About this exercise: Give back, exactly and with nothing added, the lines that run from the one containing "rOptions := (λ" to the final line below.

(Stored items)

▽

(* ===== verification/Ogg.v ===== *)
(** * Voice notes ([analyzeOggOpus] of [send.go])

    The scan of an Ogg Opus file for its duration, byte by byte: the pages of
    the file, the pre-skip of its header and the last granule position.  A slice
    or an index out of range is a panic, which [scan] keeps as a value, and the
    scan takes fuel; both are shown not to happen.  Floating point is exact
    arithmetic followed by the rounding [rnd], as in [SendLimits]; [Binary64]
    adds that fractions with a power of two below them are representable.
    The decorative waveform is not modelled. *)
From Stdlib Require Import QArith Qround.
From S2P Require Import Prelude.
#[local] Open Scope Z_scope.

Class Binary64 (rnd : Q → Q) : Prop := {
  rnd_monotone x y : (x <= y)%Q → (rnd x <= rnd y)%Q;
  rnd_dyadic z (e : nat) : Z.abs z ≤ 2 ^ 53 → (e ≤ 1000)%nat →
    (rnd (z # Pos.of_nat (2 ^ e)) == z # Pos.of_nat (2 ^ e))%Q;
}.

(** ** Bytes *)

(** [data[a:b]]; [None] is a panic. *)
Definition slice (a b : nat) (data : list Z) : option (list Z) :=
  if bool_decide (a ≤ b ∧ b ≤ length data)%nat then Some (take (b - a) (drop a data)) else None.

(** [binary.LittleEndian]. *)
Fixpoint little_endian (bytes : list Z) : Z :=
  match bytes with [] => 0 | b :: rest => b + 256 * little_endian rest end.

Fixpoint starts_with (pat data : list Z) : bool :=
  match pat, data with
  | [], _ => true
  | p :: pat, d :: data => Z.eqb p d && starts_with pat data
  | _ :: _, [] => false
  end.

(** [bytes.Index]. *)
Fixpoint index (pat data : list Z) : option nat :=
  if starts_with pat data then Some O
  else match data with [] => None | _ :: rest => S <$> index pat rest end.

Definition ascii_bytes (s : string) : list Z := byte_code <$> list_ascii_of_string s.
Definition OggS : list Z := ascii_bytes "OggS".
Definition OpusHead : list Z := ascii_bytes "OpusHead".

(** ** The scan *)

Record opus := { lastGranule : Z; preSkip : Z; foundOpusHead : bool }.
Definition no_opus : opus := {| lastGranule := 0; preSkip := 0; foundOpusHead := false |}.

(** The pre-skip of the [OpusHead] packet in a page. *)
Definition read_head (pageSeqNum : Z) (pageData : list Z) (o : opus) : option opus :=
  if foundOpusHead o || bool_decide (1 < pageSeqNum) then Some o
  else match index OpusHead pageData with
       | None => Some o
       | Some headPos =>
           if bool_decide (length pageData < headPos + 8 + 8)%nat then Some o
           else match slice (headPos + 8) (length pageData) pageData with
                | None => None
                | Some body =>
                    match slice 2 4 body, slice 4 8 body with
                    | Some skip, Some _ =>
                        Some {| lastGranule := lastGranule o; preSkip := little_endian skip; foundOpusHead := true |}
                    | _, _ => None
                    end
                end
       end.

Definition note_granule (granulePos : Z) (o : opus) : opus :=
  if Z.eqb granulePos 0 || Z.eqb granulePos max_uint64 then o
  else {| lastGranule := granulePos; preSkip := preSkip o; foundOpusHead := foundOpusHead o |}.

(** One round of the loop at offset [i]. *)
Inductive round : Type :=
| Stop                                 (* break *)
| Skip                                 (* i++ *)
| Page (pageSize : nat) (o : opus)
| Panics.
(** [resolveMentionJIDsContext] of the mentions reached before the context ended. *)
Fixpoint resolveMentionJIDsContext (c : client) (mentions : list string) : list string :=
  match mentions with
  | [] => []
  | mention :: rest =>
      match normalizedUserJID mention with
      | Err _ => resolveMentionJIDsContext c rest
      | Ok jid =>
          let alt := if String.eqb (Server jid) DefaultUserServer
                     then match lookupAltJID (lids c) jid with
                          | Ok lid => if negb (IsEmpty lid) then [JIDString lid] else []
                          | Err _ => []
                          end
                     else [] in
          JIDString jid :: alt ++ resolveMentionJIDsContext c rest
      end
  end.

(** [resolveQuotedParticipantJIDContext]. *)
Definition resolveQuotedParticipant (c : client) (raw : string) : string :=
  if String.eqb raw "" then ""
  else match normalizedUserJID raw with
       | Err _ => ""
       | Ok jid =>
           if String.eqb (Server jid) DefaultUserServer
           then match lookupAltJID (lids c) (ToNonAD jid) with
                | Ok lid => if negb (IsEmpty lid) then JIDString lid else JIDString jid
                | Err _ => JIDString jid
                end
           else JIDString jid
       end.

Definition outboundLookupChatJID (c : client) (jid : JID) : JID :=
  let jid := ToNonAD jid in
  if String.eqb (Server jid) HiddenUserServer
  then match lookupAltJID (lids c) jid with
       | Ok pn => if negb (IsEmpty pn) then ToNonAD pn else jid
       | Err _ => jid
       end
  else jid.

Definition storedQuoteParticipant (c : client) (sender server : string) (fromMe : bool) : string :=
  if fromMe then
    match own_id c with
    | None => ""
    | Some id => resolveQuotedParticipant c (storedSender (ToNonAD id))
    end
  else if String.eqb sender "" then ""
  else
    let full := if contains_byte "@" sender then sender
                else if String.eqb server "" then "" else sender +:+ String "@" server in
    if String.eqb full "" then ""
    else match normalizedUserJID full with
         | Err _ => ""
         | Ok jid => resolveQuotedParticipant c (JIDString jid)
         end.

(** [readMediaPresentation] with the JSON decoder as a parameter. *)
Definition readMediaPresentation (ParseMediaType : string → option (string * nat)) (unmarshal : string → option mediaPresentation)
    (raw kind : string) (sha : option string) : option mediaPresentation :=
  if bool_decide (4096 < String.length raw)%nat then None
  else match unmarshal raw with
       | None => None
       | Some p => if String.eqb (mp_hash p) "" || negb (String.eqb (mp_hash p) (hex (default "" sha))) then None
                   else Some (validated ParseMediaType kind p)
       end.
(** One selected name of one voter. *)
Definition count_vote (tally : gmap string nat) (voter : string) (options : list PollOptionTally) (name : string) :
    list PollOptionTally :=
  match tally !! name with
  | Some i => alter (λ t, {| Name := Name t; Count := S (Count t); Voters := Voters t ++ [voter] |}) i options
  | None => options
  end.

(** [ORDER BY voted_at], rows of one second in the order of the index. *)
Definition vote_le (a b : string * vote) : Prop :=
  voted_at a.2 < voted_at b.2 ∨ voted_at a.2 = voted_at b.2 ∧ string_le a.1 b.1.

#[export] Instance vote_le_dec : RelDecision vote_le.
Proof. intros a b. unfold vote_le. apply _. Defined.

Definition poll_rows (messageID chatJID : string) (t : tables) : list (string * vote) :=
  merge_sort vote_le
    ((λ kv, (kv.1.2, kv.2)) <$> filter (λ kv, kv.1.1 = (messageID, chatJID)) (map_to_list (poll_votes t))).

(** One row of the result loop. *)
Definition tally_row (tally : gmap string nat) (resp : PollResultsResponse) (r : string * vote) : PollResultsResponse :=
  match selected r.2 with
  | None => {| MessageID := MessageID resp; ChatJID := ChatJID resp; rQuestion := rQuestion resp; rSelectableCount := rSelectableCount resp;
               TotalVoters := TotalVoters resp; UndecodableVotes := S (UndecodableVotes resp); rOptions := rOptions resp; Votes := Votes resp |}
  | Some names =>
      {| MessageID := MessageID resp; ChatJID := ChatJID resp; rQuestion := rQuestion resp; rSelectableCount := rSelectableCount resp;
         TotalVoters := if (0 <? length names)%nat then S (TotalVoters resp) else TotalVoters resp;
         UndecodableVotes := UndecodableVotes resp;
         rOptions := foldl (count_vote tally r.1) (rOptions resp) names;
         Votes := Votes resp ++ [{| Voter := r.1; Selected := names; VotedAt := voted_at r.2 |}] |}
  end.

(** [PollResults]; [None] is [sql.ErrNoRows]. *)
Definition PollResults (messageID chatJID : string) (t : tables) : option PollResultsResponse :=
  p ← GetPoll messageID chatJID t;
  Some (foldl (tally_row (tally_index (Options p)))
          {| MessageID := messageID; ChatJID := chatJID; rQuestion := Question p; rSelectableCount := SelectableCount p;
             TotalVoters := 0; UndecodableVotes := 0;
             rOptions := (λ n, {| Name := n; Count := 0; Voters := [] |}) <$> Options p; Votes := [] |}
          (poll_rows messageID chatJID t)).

△

Exercise output:
             rOptions := (λ n, {| Name := n; Count := 0; Voters := [] |}) <$> Options p; Votes := [] |}
          (poll_rows messageID chatJID t)).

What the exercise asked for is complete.